Herbert Stanley Woodhill

Personal information
- Born: 3 February 1875
- Died: 6 July 1953 (aged 78)

Playing information
- Position: Fullback
Club
| Years | Team | Pld | T | G | FG | P |
| 1908 | Eastern Suburbs | 1 | 0 | 0 | 0 | 0 |

Refereeing information
| Years | Competition |  |  |  |  | Apps |
|  | New South Wales Rugby Football League |  |  |  |  |  |
- Allegiance: Australia
- Service / branch: Australian Army
- Years of service: 1899-1902
- Unit: New South Wales Mounted Rifles
- Battles / wars: Second Boer War;

= Herbert Woodhill =

Australian rugby league footballer & RL referee

Herbert Stanley Woodhill (1875-1963) was an Australian rugby league footballer who played in New South Wales Rugby League (NSWRL) competition.

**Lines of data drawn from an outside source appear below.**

(** ** The delay estimate without the wrap-around *)

Lemma jack_delay_exact st clock :
  wf (jackbuf st) ->
  0 <= jack_latency st < 2 ^ 32 ->
  INT64_MIN <= clock <= INT64_MAX ->
  INT64_MIN <= (clock - time_of_latest_transfer st) * 44100 <= INT64_MAX ->
  snd (jack_delay st clock)
  = jack_latency st
    + jack_ringbuffer_read_space (jackbuf st) / bytes_per_frame
    - (clock - time_of_latest_transfer st) * 44100 / 2 ^ 32.
Proof.
  intros Hwf Hlat Hclock Hprod.
  pose proof (size_bounds _ Hwf) as Hs.
  pose proof (read_space_bounds _ Hwf) as Hrs.
  unfold INT64_MIN, INT64_MAX in *.
  unfold jack_delay. cbn [snd].
  rewrite (to_int64_small clock) by (unfold INT64_MIN, INT64_MAX; lia).
  rewrite (to_int64_small (clock - _)) by (unfold INT64_MIN, INT64_MAX; lia).
  rewrite (to_int64_small (_ * 44100)) by (unfold INT64_MIN, INT64_MAX; lia).
  rewrite Z.shiftr_div_pow2 by lia.
  set (occ := jack_ringbuffer_read_space (jackbuf st) / bytes_per_frame).
  set (frames := (clock - time_of_latest_transfer st) * 44100 / 2 ^ 32).
  assert (Hocc : 0 <= occ <= 2 ^ 30).
  { unfold occ, bytes_per_frame. Z.div_mod_to_equations. lia. }
  assert (Hfr : - 2 ^ 31 <= frames <= 2 ^ 31).
  { unfold frames. split.
    - apply Z.div_le_lower_bound; lia.
    - apply Z.div_le_upper_bound; lia. }
  rewrite (to_size_t_small occ) by lia.
  rewrite to_size_t_sub, to_long_to_size_t.
  apply to_long_small. unfold INT64_MIN, INT64_MAX. lia.
Qed.

(** ** The frame grid *)

(** The driver starts on the frame grid and stays on it as long as every
    [play] fits: a write of whole frames, a callback that plays whole
    frames and a flush that moves the read cursor to the write cursor all
    keep both cursors on frame boundaries.  Only a [play] that overruns
    leaves the grid, the ring buffer cutting it at the free space, which is
    one byte short of a whole number of frames. *)

Lemma jack_init_on_frame_grid handle : on_frame_grid (jackbuf (jack_init handle)).
Proof. split; reflexivity. Qed.

Lemma play_keeps_frame_grid st buf samples clock :
  wf (jackbuf st) -> on_frame_grid (jackbuf st) ->
  0 <= samples ->
  bytes_per_frame * samples <= jack_ringbuffer_write_space (jackbuf st) ->
  on_frame_grid (jackbuf (snd (play st buf samples clock))).
Proof.
  intros Hwf [Hr Hw] Hs Hfit.
  pose proof (size_bounds _ Hwf) as Hsz.
  pose proof (read_space_bounds _ Hwf) as Hrs.
  pose proof (write_space_eq _ Hwf) as Hws.
  assert (Hcnt : bytes_to_transfer samples = bytes_per_frame * samples).
  { apply bytes_to_transfer_small; [assumption|].
    unfold bytes_per_frame, INT_MAX in *. lia. }
  assert (Hc0 : 0 <= bytes_per_frame * samples)
    by (unfold bytes_per_frame; lia).
  rewrite play_unfold, Hcnt. cbn [snd jackbuf set_jackbuf
                                  set_time_of_latest_transfer].
  destruct (write_spec _ Hwf buf _ Hc0) as (_ & _ & _ & Hr' & Hw' & _).
  rewrite Z.min_l in Hw' by lia.
  split.
  - rewrite Hr'. exact Hr.
  - rewrite Hw'. apply cursor_stays_on_grid; [assumption | assumption |].
    rewrite Z.mul_comm. apply Z_mod_mult.
Qed.

Lemma process_keeps_frame_grid st nframes buffer :
  wf (jackbuf st) -> on_frame_grid (jackbuf st) ->
  0 <= nframes <= INT_MAX ->
  on_frame_grid (jackbuf (process_state nframes st buffer)).
Proof.
  intros Hwf [Hr Hw] Hn.
  destruct (Z.eq_dec (flush_please st) 0) as [Hflush|Hflush].
  - destruct (process_play_spec st nframes buffer Hwf Hflush Hr Hn)
      as (_ & Hst & _).
    rewrite Hst. unfold jack_ringbuffer_read_advance.
    cbn [jackbuf set_jackbuf read_ptr write_ptr]. split; [|exact Hw].
    rewrite (mask_mod _ Hwf).
    apply cursor_stays_on_grid; [assumption | assumption |].
    rewrite Z.mul_comm. apply Z_mod_mult.
  - split.
    + rewrite process_flush_read_ptr by assumption. exact Hw.
    + unfold process_state. rewrite process_flush_unfold by assumption.
      exact Hw.
Qed.

(** The overrun of the concrete run leaves the grid: the write cursor
    ends at the last byte of the storage. *)
Lemma overrun_leaves_frame_grid :
  on_frame_grid (jackbuf st_nearly_full)
  /\ jack_ringbuffer_write_space (jackbuf st_nearly_full) mod bytes_per_frame = 3
  /\ write_ptr (jackbuf st_overrun) mod bytes_per_frame = 3
  /\ read_ptr (jackbuf st_flushed) mod bytes_per_frame = 3.
Proof. vm_compute. repeat split; reflexivity. Qed.

(** * The claims *)

(** ** The sample converter *)

Lemma sample_conv_checked : check_range 16 SHRT_MIN sample_conv_ok = true.
Proof. vm_compute. reflexivity. Qed.

Lemma sample_conv_ok_all s :
  SHRT_MIN <= s <= SHRT_MAX -> sample_conv_ok s = true.
Proof.
  intros Hs. apply (check_range_sound _ 16 SHRT_MIN sample_conv_checked).
  unfold SHRT_MIN, SHRT_MAX in *. cbn. lia.
Qed.

(** C7.  For every signed 16-bit sample [s], [sample_conv s] is a float in
    [-1.0, 1.0].  Below zero it is [(-1.0 * s) / SHRT_MIN], whose value is
    exactly [s / 32768]; from zero on it is [(1.0 * s) / SHRT_MAX], the
    float nearest to [s / 32767] (within [2 ^ -25] of it).  [SHRT_MIN]
    goes to [-1.0], [0] to [0.0], [SHRT_MAX] to [1.0], and the two halves
    are not mirror images: [-SHRT_MAX] does not go to [-1.0]. *)
Theorem sample_conv_range_and_halves (s : Z) :
  SHRT_MIN <= s <= SHRT_MAX ->
  (PrimFloat.leb (-1) (sample_conv s) = true
   /\ PrimFloat.leb (sample_conv s) 1 = true)
  /\ (s < 0 ->
      sample_conv s
      = float_of_double (-1 * double_of_Z s / double_of_Z SHRT_MIN)%float
      /\ (F2Q (sample_conv s) == s # 32768)%Q)
  /\ (0 <= s ->
      sample_conv s
      = float_of_double (1 * double_of_Z s / double_of_Z SHRT_MAX)%float
      /\ (Qabs (F2Q (sample_conv s) - (s # 32767)) <= 1 # 33554432)%Q)
  /\ sample_conv SHRT_MIN = (-1)%float
  /\ sample_conv 0 = 0%float
  /\ sample_conv SHRT_MAX = 1%float
  /\ PrimFloat.eqb (sample_conv (- SHRT_MAX)) (- sample_conv SHRT_MAX) = false.
Proof.
  intros Hs. pose proof (sample_conv_ok_all s Hs) as Hok.
  unfold sample_conv_ok in Hok. cbv zeta in Hok.
  apply andb_prop in Hok. destruct Hok as [Hrange Hval].
  apply andb_prop in Hrange. destruct Hrange as [Hlo Hhi].
  split; [split; assumption|].
  split; [|split; [|repeat split; vm_compute; reflexivity]].
  - intros Hneg. destruct (Z.ltb_spec s 0) as [_|]; [|lia].
    split.
    + unfold sample_conv. destruct (Z.ltb_spec s 0); [reflexivity | lia].
    + apply Qeq_bool_iff. exact Hval.
  - intros Hpos. destruct (Z.ltb_spec s 0) as [|_]; [lia|].
    split.
    + unfold sample_conv. destruct (Z.ltb_spec s 0); [lia | reflexivity].
    + apply Qle_bool_iff. exact Hval.
Qed.

(** The theorem at the sample [-12345]. *)
Lemma sample_conv_range_and_halves_witness :
  SHRT_MIN <= -12345 <= SHRT_MAX
  /\ PrimFloat.leb (-1) (sample_conv (-12345)) = true
  /\ PrimFloat.leb (sample_conv (-12345)) 1 = true.
Proof.
  assert (H : SHRT_MIN <= -12345 <= SHRT_MAX) by (unfold SHRT_MIN, SHRT_MAX; lia).
  split; [exact H|].
  exact (proj1 (sample_conv_range_and_halves (-12345) H)).
Defined.

(** ** The flush *)

Lemma st_fresh_wf : wf (jackbuf st_fresh).
Proof. exists 20. cbn. repeat split; lia. Qed.

Lemma two_frames_wf : wf (jackbuf st_two_frames).
Proof. apply play_wf, st_fresh_wf. Qed.

(** C3.  When the flush flag is set at entry, the callback moves the read
    cursor on by the whole unread occupancy, which leaves the buffer empty,
    clears the flag, and fills all [nframes] frames of every port with
    silence: no sample of the output comes from the queue. *)
Theorem process_flush_discards_queue (st : jack_state) (nframes : Z)
  (buffer : port_buffers) :
  wf (jackbuf st) -> flush_please st <> 0 -> 0 <= nframes <= INT_MAX ->
  let st' := process_state nframes st buffer in
  let out := process_output nframes st buffer in
  process_return nframes st buffer = 0
  /\ jackbuf st'
     = jack_ringbuffer_read_advance (jackbuf st)
         (jack_ringbuffer_read_space (jackbuf st))
  /\ read_ptr (jackbuf st')
     = (read_ptr (jackbuf st) + jack_ringbuffer_read_space (jackbuf st))
       mod size (jackbuf st)
  /\ read_ptr (jackbuf st') = write_ptr (jackbuf st')
  /\ jack_ringbuffer_read_space (jackbuf st') = 0
  /\ contents (jackbuf st') = []
  /\ flush_please st' = 0
  /\ (forall i f, 0 <= i < NPORTS -> 0 <= f < nframes -> out i f = 0%float)
  /\ (forall i f, ~ (0 <= i < NPORTS /\ 0 <= f < nframes) ->
      out i f = buffer i f).
Proof.
  intros Hwf Hflush Hn st' out.
  pose proof (process_flush_read_ptr st nframes buffer Hwf Hflush) as Hptr.
  pose proof (process_flush_empty st nframes buffer Hwf Hflush) as Hempty.
  fold st' in Hptr, Hempty.
  assert (Hst : st' = set_flush_please
                        (set_jackbuf st
                           (jack_ringbuffer_read_advance (jackbuf st)
                              (jack_ringbuffer_read_space (jackbuf st)))) 0).
  { unfold st', process_state. rewrite process_flush_unfold by assumption.
    reflexivity. }
  repeat split.
  - unfold process_return. rewrite process_flush_unfold by assumption.
    reflexivity.
  - rewrite Hst. reflexivity.
  - rewrite Hst. cbn. apply (mask_mod _ Hwf).
  - rewrite Hptr, Hst. reflexivity.
  - exact Hempty.
  - unfold contents. rewrite Hempty. reflexivity.
  - rewrite Hst. reflexivity.
  - intros i f Hi Hf. unfold out.
    rewrite process_flush_output by assumption. now case_cmp.
  - intros i f Hout. unfold out.
    rewrite process_flush_output by assumption. now case_cmp.
Qed.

He was a fullback, from the Paddington rugby juniors in the 1890s and was a first grade Rugby player for Eastern Suburbs in the 1900s before switching codes.

Woodhill played for the Eastern Suburbs club in rugby league's founding season of 1908. After retiring from his playing career, he became a rugby league referee. He was also a veteran of the Boer War, serving with the N.S.W. Mounted Rifles between 1899 and 1902.